** Opening MATERIAL SUPPLIED block **
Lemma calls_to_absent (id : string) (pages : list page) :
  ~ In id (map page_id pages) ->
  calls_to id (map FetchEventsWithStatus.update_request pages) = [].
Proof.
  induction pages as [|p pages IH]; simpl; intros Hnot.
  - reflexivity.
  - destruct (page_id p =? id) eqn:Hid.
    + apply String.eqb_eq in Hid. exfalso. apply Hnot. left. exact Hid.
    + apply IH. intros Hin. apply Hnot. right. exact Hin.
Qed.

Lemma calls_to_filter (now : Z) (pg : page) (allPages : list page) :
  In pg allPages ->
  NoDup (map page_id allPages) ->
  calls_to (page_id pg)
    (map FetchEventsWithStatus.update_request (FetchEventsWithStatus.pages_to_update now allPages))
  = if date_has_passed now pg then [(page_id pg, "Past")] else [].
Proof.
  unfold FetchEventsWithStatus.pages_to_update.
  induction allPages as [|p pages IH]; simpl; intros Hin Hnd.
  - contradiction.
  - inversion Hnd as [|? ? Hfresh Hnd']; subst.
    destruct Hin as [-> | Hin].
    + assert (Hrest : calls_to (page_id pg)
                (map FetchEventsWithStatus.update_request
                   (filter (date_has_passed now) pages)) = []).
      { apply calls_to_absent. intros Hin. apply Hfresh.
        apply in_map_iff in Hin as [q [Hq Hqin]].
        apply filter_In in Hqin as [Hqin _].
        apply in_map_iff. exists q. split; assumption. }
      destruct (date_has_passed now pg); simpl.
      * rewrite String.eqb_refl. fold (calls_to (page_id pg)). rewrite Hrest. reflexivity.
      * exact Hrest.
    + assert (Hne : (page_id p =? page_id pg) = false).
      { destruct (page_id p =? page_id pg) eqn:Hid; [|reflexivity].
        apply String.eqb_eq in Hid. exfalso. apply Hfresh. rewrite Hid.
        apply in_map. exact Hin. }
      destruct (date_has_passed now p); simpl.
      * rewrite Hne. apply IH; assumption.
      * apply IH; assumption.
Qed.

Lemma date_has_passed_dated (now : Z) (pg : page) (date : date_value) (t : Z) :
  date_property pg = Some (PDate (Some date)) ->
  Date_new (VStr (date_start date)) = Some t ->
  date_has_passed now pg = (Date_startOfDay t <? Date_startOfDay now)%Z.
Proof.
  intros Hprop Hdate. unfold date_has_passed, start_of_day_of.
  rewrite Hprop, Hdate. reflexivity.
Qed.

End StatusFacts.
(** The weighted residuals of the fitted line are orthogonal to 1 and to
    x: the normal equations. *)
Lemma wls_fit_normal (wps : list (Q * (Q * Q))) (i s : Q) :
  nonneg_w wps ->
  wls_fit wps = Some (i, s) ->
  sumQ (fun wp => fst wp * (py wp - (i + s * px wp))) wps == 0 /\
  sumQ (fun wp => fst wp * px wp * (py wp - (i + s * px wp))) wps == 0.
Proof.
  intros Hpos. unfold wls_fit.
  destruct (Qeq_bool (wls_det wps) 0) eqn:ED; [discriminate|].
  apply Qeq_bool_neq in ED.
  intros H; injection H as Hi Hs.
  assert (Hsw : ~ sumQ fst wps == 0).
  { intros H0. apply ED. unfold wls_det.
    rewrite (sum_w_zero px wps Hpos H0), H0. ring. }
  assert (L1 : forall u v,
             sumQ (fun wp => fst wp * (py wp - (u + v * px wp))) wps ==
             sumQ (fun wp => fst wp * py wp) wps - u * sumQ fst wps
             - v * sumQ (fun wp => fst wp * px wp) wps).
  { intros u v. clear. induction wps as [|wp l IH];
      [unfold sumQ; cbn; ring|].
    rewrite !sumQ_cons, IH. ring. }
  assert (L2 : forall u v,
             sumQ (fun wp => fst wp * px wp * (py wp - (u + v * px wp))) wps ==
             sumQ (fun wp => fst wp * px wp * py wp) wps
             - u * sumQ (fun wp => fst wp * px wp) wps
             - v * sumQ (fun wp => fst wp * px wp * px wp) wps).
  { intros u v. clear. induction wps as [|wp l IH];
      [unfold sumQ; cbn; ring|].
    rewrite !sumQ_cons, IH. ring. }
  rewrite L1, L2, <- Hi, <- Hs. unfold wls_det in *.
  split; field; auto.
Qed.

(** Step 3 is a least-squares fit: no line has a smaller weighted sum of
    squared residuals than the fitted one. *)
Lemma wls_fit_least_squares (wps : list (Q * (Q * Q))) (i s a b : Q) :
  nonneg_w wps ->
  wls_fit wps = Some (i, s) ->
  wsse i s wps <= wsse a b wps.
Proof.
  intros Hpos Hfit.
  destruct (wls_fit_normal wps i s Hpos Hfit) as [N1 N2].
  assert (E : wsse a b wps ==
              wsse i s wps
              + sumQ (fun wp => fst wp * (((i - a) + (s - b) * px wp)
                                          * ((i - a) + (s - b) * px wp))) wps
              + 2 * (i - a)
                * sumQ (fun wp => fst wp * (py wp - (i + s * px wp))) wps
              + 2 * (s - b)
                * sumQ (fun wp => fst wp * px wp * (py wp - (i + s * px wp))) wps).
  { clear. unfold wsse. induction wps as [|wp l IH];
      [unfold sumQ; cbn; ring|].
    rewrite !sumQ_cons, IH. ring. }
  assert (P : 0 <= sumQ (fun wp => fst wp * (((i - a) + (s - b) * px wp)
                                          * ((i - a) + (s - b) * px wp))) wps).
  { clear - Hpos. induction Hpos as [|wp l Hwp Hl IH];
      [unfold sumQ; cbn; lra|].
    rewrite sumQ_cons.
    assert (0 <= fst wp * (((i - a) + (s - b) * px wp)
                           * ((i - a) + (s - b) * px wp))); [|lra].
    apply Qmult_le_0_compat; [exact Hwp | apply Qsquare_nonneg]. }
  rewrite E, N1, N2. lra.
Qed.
** Closing MATERIAL SUPPLIED block **
PROBLEM DETAILS:
For the listing above, give the number of lines that contain the string "fitted" and nothing else.

RESPONSE AREA:
2